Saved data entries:
⟨

(* ===== verification/WifiAp.v ===== *)
(** * WifiAp: the access point of src/main/aug_wifi_ap.c, the radio
    event delivery, and the driver calls of the scan

    The module's globals are [w_ap] of the world ([ap_config],
    [ap_netif], [event_loop_handle], [current_connections], the idle
    task handle and the handler instance).  Modelled here:
    - [wifi_event_handler], which counts the stations joining and
      leaving;
    - [deliver], the default event loop handing a radio event to every
      handler registered for it (the station's [event_handler] of
      [WifiSta] and the access point's);
    - [aug_get_least_freq_channel], the driver calls of
      src/main/aug_wifi_scan.c around the computation of [Scan];
    - [aug_wifi_ap_start], [aug_wifi_ap_stop], [aug_wifi_ap_is_init];
    - [idle_check_tick], one iteration of the loop of [idle_check_task]:
      after a fixed delay of DEFAULT_TIMEOUT_IDLE seconds it posts IDLE
      if no station is connected at that instant.

    The idle check is a sample at the end of each period, not a window
    measured from the moment the count drops to zero, and it posts again
    at every period while the count stays zero; [idle_tick_after_visit]
    and [idle_check_repeats] state these two behaviours. *)

From S2P Require Import Prelude Utility Config Platform Scan WifiSta.

(** ** The model *)

Definition ap_update (f : ap_globals -> ap_globals) : M World unit := modify (upd_ap f).

(** [wifi_event_handler] (aug_wifi_ap.c): the test is on the event id
    only; the handler is registered for WIFI_EVENT. *)
Definition wifi_event_handler (e : radio_event) : M World unit :=
  match e with
  | WIFI_EVENT_AP_STACONNECTED =>
      ap_update (fun g => set_current_connections (current_connections g + 1) g)
  | WIFI_EVENT_AP_STADISCONNECTED =>
      ap_update (fun g => set_current_connections (current_connections g - 1) g)
  | _ => mret tt
  end.

Definition is_wifi_event (e : radio_event) : bool :=
  match e with IP_EVENT_STA_GOT_IP => false | _ => true end.

(** The default event loop delivers a radio event to the station's
    handler when its instance for that base is registered, and to the
    access point's handler when its WIFI_EVENT instance is. *)
Definition deliver (e : radio_event) : M World unit :=
  g ← gets w_sta;
  (if (if is_wifi_event e then sta_instance_any_id g else sta_instance_got_ip g)
   then event_handler e else mret tt) ;;
  a ← gets w_ap;
  if is_wifi_event e && ap_instance_any_id a then wifi_event_handler e else mret tt.

(** [esp_wifi_start] in station mode: when it succeeds the driver emits
    WIFI_EVENT_STA_START at once (the event task outranks the caller). *)
Definition esp_wifi_start_sta : M World esp_err_t :=
  r ← call API_esp_wifi_start;
  (if Z.eqb r ESP_OK then deliver WIFI_EVENT_STA_START else mret tt) ;;
  mret r.

(** [aug_get_least_freq_channel] (aug_wifi_scan.c): every driver call
    is under ESP_ERROR_CHECK; the scan returns the records of [w_scan]. *)
Definition aug_get_least_freq_channel : M World Z :=
  ESP_ERROR_CHECK (call API_esp_wifi_init);
  ESP_ERROR_CHECK (call API_esp_wifi_set_mode);
  ESP_ERROR_CHECK esp_wifi_start_sta;
  ESP_ERROR_CHECK (call API_scan_get_ap_records);
  ESP_ERROR_CHECK (call API_scan_get_ap_num);
  primaries ← gets w_scan;
  ESP_ERROR_CHECK (call API_esp_wifi_stop);
  ESP_ERROR_CHECK (call API_esp_wifi_deinit);
  mret (least_freq_channel primaries).

(** [esp_event_handler_instance_register]: on success the instance is
    registered ([mark] records that). *)
Definition handler_instance_register (mark : World -> World) : M World esp_err_t :=
  r ← call API_handler_register;
  (if Z.eqb r ESP_OK then modify mark else mret tt) ;;
  mret r.

(** [aug_wifi_ap_start] without CONFIG_AP_MANUAL_CHANNEL. *)
Definition aug_wifi_ap_start : M World esp_err_t :=
  ap_update (set_ap_event_loop true) ;;
  ap_update (set_current_connections 0) ;;
  ap_update (set_idle_check_task_handle false) ;;
  channel ← aug_get_least_freq_channel;
  ap_update (fun g => set_ap_config
               (mk_aug_wifi_ap_config
                  (let c := ap_wifi_config (ap_config g) in
                   mk_wifi_ap_config (ap_ssid c) (ap_password c) (ap_ssid_len c) channel
                     (ap_authmode c) (ap_max_connection c) (ap_sae_pwe_h2e c) (ap_pmf_required c))
                  (timeout_idle (ap_config g))) g) ;;
  ap_update (set_ap_netif true) ;;
  AUG_RETURN_CHECK (call API_esp_wifi_init);
  AUG_RETURN_CHECK (handler_instance_register (upd_ap (set_ap_instance_any_id true)));
  AUG_RETURN_CHECK (call API_esp_wifi_set_mode);
  AUG_RETURN_CHECK (call API_esp_wifi_set_config);
  AUG_RETURN_CHECK (call API_esp_wifi_start);
  r ← call API_xTaskCreate;
  if Z.eqb r ESP_OK
  then ap_update (set_idle_check_task_handle true) ;; mret ESP_OK
  else mret ESP_FAIL.

(** [vTaskDelete(handle)]: a NULL handle deletes the calling task,
    which then never continues. *)
Definition vTaskDelete_idle : M World unit :=
  a ← gets w_ap;
  if idle_check_task_handle a then ap_update (set_idle_check_task_handle false) else block.

(** [aug_wifi_ap_stop]. *)
Definition aug_wifi_ap_stop : M World esp_err_t :=
  ap_update (set_current_connections 0) ;;
  vTaskDelete_idle ;;
  ap_update (set_idle_check_task_handle false) ;;
  AUG_RETURN_CHECK (handler_instance_unregister (upd_ap (set_ap_instance_any_id false)));
  AUG_RETURN_CHECK (call API_esp_wifi_stop);
  AUG_RETURN_CHECK (call API_esp_wifi_restore);
  AUG_RETURN_CHECK (call API_esp_wifi_deinit);
  ap_update (set_ap_netif false) ;;
  mret ESP_OK.

Definition aug_wifi_ap_is_init (w : World) : bool := ap_netif (w_ap w).

Definition aug_wifi_ap_get_config (w : World) : aug_wifi_ap_config_t := ap_config (w_ap w).

(** One iteration of [idle_check_task], after its vTaskDelay of
    DEFAULT_TIMEOUT_IDLE seconds. *)
Definition idle_check_tick : M World unit :=
  a ← gets w_ap;
  if Z.eqb (current_connections a) 0
  then ESP_ERROR_CHECK (esp_event_post_to (ap_event_loop a) AUG_WIFI_AP_EVENT_IDLE); mret tt
  else mret tt.

(** ** Lemmas *)

Lemma deliver_ap_only e w :
  sta_instance_any_id (w_sta w) = false -> sta_instance_got_ip (w_sta w) = false ->
  deliver e w = (if is_wifi_event e && ap_instance_any_id (w_ap w)
                 then wifi_event_handler e else mret tt) w.
Proof. intros H1 H2. unfold deliver. mrun. rewrite H1, H2. by destruct (is_wifi_event e). Qed.

Lemma idle_check_tick_post w :
  current_connections (w_ap w) = 0 -> ap_event_loop (w_ap w) = true ->
  (length (w_queue w) < LOOP_QUEUE_SIZE)%nat ->
  idle_check_tick w =
  (upd_trace (fun t => t ++ [ObsPost AUG_WIFI_AP_EVENT_IDLE])
     (upd_queue (fun q => q ++ [AUG_WIFI_AP_EVENT_IDLE]) w), Ret tt).
Proof.
  intros Hc Hl Hq. unfold idle_check_tick, esp_event_post_to. mrun. rewrite Hc, Hl. simpl.
  destruct (Nat.ltb_spec (length (w_queue w)) LOOP_QUEUE_SIZE); [reflexivity | lia].
Qed.

Lemma idle_check_tick_busy w :
  current_connections (w_ap w) <> 0 -> idle_check_tick w = (w, Ret tt).
Proof.
  intros Hc. unfold idle_check_tick. mrun.
  destruct (Z.eqb_spec (current_connections (w_ap w)) 0); [congruence | reflexivity].
Qed.

#[export] Hint Resolve idle_check_tick_post idle_check_tick_busy : aug.

(** ** Station counting and the idle check *)

(** The radio as it is while the access point runs: only the access
    point's handler is registered. *)
Definition ap_radio (w : World) : Prop :=
  sta_instance_any_id (w_sta w) = false /\ sta_instance_got_ip (w_sta w) = false /\
  ap_instance_any_id (w_ap w) = true.

Definition station_delta (e : radio_event) : Z :=
  match e with
  | WIFI_EVENT_AP_STACONNECTED => 1
  | WIFI_EVENT_AP_STADISCONNECTED => -1
  | _ => 0
  end.

Definition stations_net (es : list radio_event) : Z := foldr (fun e z => station_delta e + z) 0 es.

Lemma deliver_ap_step e w :
  ap_radio w ->
  exists w', deliver e w = (w', Ret tt) /\ ap_radio w' /\
    current_connections (w_ap w') = current_connections (w_ap w) + station_delta e /\
    w_queue w' = w_queue w /\ w_trace w' = w_trace w /\
    ap_event_loop (w_ap w') = ap_event_loop (w_ap w).
Proof.
  intros (H1 & H2 & H3). rewrite deliver_ap_only by done. rewrite H3.
  destruct e; simpl; eexists; (split; [reflexivity|]); unfold ap_radio; simpl;
    repeat split; auto; lia.
Qed.

(** C28: Station counting: while the access point runs, delivering any
    sequence of radio events changes [current_connections] by the number
    of stations that joined minus the number that left, and posts
    nothing. *)
Theorem ap_station_count es w :
  ap_radio w ->
  exists w', mapM_ deliver es w = (w', Ret tt) /\ ap_radio w' /\
    current_connections (w_ap w') = current_connections (w_ap w) + stations_net es /\
    w_queue w' = w_queue w /\ w_trace w' = w_trace w /\
    ap_event_loop (w_ap w') = ap_event_loop (w_ap w).
Proof.
  revert w. induction es as [|e es IH]; intros w Hw.
  - exists w. split; [reflexivity|]. split; [done|]. unfold stations_net. simpl. repeat split; lia.
  - destruct (deliver_ap_step e w Hw) as (w1 & Hrun1 & Hw1 & Hc1 & Hq1 & Ht1 & Hl1).
    destruct (IH w1 Hw1) as (w2 & Hrun2 & Hw2 & Hc2 & Hq2 & Ht2 & Hl2).
    exists w2. rewrite mapM_cons, (bind_run _ _ _ _ _ Hrun1).
    split; [done|]. split; [done|]. unfold stations_net in *. simpl.
    repeat split; congruence || lia.
Qed.

(** A world with the access point running and nothing else. *)
Definition ap_world (cc : Z) : World :=
  upd_ap (fun _ => mk_ap_globals zero_ap_config true true cc true true)
    (world_init plat_ok [] [] ∅).

Lemma ap_station_count_witness :
  ap_radio (ap_world 0) /\
  exists w', mapM_ deliver [WIFI_EVENT_AP_STACONNECTED; WIFI_EVENT_AP_STACONNECTED;
                            WIFI_EVENT_AP_STADISCONNECTED] (ap_world 0) = (w', Ret tt) /\
             current_connections (w_ap w') = 1.
Proof.
  assert (H : ap_radio (ap_world 0)) by (repeat split).
  split; [exact H|].
  destruct (ap_station_count [WIFI_EVENT_AP_STACONNECTED; WIFI_EVENT_AP_STACONNECTED;
                              WIFI_EVENT_AP_STADISCONNECTED] _ H) as (w' & Hrun & _ & Hc & _).
  exists w'. split; [exact Hrun|]. rewrite Hc. reflexivity.
Defined.

(** C29: The idle check is a sample, not a window: if the stations that
    joined during the period have all left by its end, the next
    iteration of [idle_check_task] posts AUG_WIFI_AP_EVENT_IDLE.  Spec
    section 8 has a station joining before the timeout reset the window
    and suppress the event. *)
Theorem idle_tick_after_visit es w :
  ap_radio w -> current_connections (w_ap w) = 0 -> ap_event_loop (w_ap w) = true ->
  (length (w_queue w) < LOOP_QUEUE_SIZE)%nat -> stations_net es = 0 ->
  exists w', (mapM_ deliver es ;; idle_check_tick) w = (w', Ret tt) /\
    w_queue w' = w_queue w ++ [AUG_WIFI_AP_EVENT_IDLE].
Proof.
  intros Hw Hc Hl Hq Hnet.
  destruct (ap_station_count es w Hw) as (w1 & Hrun & _ & Hc1 & Hq1 & _ & Hl1).
  rewrite (bind_run _ _ _ _ _ Hrun).
  rewrite idle_check_tick_post by (rewrite ?Hc1, ?Hl1, ?Hq1; lia || done).
  eexists. split; [reflexivity|]. simpl. by rewrite Hq1.
Qed.

Lemma idle_tick_after_visit_witness :
  exists w', (mapM_ deliver [WIFI_EVENT_AP_STACONNECTED; WIFI_EVENT_AP_STADISCONNECTED] ;;
              idle_check_tick) (ap_world 0) = (w', Ret tt) /\
             w_queue w' = [AUG_WIFI_AP_EVENT_IDLE].
Proof.
  apply (idle_tick_after_visit [WIFI_EVENT_AP_STACONNECTED; WIFI_EVENT_AP_STADISCONNECTED]
           (ap_world 0)); try reflexivity.
  - repeat split.
  - unfold LOOP_QUEUE_SIZE. simpl. lia.
Defined.

(** C30: The idle check repeats: while no station is connected, each
    period of [idle_check_task] posts AUG_WIFI_AP_EVENT_IDLE again (two
    periods, two events), where spec section 4.3 has the monitor raise
    IdleTimeout once and hold. *)
Theorem idle_check_repeats w :
  current_connections (w_ap w) = 0 -> ap_event_loop (w_ap w) = true -> w_queue w = [] ->
  exists w', (idle_check_tick ;; idle_check_tick) w = (w', Ret tt) /\
    w_queue w' = [AUG_WIFI_AP_EVENT_IDLE; AUG_WIFI_AP_EVENT_IDLE].
Proof.
  intros Hc Hl Hq.
  rewrite (bind_run _ _ _ _ _ (idle_check_tick_post w Hc Hl ltac:(rewrite Hq; unfold LOOP_QUEUE_SIZE; simpl; lia))).
  rewrite idle_check_tick_post by (simpl; rewrite ?Hc, ?Hl, ?Hq; unfold LOOP_QUEUE_SIZE; simpl; lia || done).
  eexists. split; [reflexivity|]. simpl. by rewrite Hq.
Qed.

Lemma idle_check_repeats_witness :
  exists w', (idle_check_tick ;; idle_check_tick) (ap_world 0) = (w', Ret tt) /\
    w_queue w' = [AUG_WIFI_AP_EVENT_IDLE; AUG_WIFI_AP_EVENT_IDLE].
Proof. apply idle_check_repeats; reflexivity. Defined.

(** What a start that succeeded leaves: the netif and the idle task. *)
Lemma aug_wifi_ap_start_ok :
  hoare (fun _ => True) aug_wifi_ap_start
    (fun r w => r = ESP_OK -> ap_netif (w_ap w) = true /\ idle_check_task_handle (w_ap w) = true).
Proof.
  unfold aug_wifi_ap_start.
  do 5 (eapply hoare_bind; [apply hoare_true|intros ?]).
  eapply hoare_bind; [apply (hoare_modify _ _ (fun _ w => ap_netif (w_ap w) = true)); done|intros ?].
  do 5 (eapply hoare_return_check; [apply (hoare_ok_keeps (fun w => ap_netif (w_ap w)) (fun b => b = true));
    unfold handler_instance_register; solve_keeps_with idtac|]).
  eapply hoare_bind; [apply (hoare_keeps (fun w => ap_netif (w_ap w))), keeps_call|]. intros r.
  apply hoare_if; intros _.
  - eapply hoare_bind; [apply (hoare_modify _ _ (fun _ w => ap_netif (w_ap w) = true /\
      idle_check_task_handle (w_ap w) = true)); done|]. intros ?. by apply hoare_ret.
  - apply hoare_ret. intros ? ? ?. discriminate.
Qed.

Lemma aug_wifi_ap_stop_ok :
  hoare (fun _ => True) aug_wifi_ap_stop (fun r w => r = ESP_OK -> ap_netif (w_ap w) = false).
Proof.
  unfold aug_wifi_ap_stop.
  do 3 (eapply hoare_bind; [apply hoare_true|intros ?]).
  do 4 (eapply hoare_return_check; [apply (hoare_ok_only _ _ (fun _ => True)); done|]).
  eapply hoare_bind; [apply (hoare_modify _ _ (fun _ w => ap_netif (w_ap w) = false)); done|].
  intros ?. by apply hoare_ret.
Qed.

(** C26: aug_wifi_ap.h says that [aug_wifi_ap_start] "allocates resources
    that should be freed with aug_wifi_ap_stop".  After a start that
    succeeded, a stop on a platform whose calls succeed returns ESP_OK
    with the netif destroyed, the handler instance unregistered and the
    idle check task deleted, and the module no longer initialised: a
    later start allocates them afresh without leaking the old ones. *)
Theorem aug_wifi_ap_start_stop_frees w w1 :
  aug_wifi_ap_start w = (w1, Ret ESP_OK) -> w_plat w1 = plat_ok ->
  exists w2, aug_wifi_ap_stop w1 = (w2, Ret ESP_OK) /\
    ap_netif (w_ap w2) = false /\ ap_instance_any_id (w_ap w2) = false /\
    idle_check_task_handle (w_ap w2) = false /\ aug_wifi_ap_is_init w2 = false.
Proof.
  intros H Hp. destruct (aug_wifi_ap_start_ok w w1 ESP_OK I H eq_refl) as [_ Hi].
  destruct w1 as [plat ? ? ? ? ? [c n l k i inst] ? ? ? ?]; simpl in *; subst plat i.
  eexists. split; [reflexivity|]. repeat split.
Qed.

Lemma aug_wifi_ap_start_stop_frees_witness :
  exists w2, aug_wifi_ap_stop (fst (aug_wifi_ap_start (world_init plat_ok [] [] ∅))) = (w2, Ret ESP_OK) /\
    ap_netif (w_ap w2) = false /\ ap_instance_any_id (w_ap w2) = false /\
    idle_check_task_handle (w_ap w2) = false /\ aug_wifi_ap_is_init w2 = false.
Proof.
  apply (aug_wifi_ap_start_stop_frees (world_init plat_ok [] [] ∅)); [vm_compute; reflexivity|reflexivity].
Defined.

⟩

Out of the data above, transcribe exactly and only the lines starting with the line that has "ap_radio w -> current_connections" and going on through the line that has "(** C30: The", both included.

--- Output for this task ---
  ap_radio w -> current_connections (w_ap w) = 0 -> ap_event_loop (w_ap w) = true ->
  (length (w_queue w) < LOOP_QUEUE_SIZE)%nat -> stations_net es = 0 ->
  exists w', (mapM_ deliver es ;; idle_check_tick) w = (w', Ret tt) /\
    w_queue w' = w_queue w ++ [AUG_WIFI_AP_EVENT_IDLE].
Proof.
  intros Hw Hc Hl Hq Hnet.
  destruct (ap_station_count es w Hw) as (w1 & Hrun & _ & Hc1 & Hq1 & _ & Hl1).
  rewrite (bind_run _ _ _ _ _ Hrun).
  rewrite idle_check_tick_post by (rewrite ?Hc1, ?Hl1, ?Hq1; lia || done).
  eexists. split; [reflexivity|]. simpl. by rewrite Hq1.
Qed.

Lemma idle_tick_after_visit_witness :
  exists w', (mapM_ deliver [WIFI_EVENT_AP_STACONNECTED; WIFI_EVENT_AP_STADISCONNECTED] ;;
              idle_check_tick) (ap_world 0) = (w', Ret tt) /\
             w_queue w' = [AUG_WIFI_AP_EVENT_IDLE].
Proof.
  apply (idle_tick_after_visit [WIFI_EVENT_AP_STACONNECTED; WIFI_EVENT_AP_STADISCONNECTED]
           (ap_world 0)); try reflexivity.
  - repeat split.
  - unfold LOOP_QUEUE_SIZE. simpl. lia.
Defined.

(** C30: The idle check repeats: while no station is connected, each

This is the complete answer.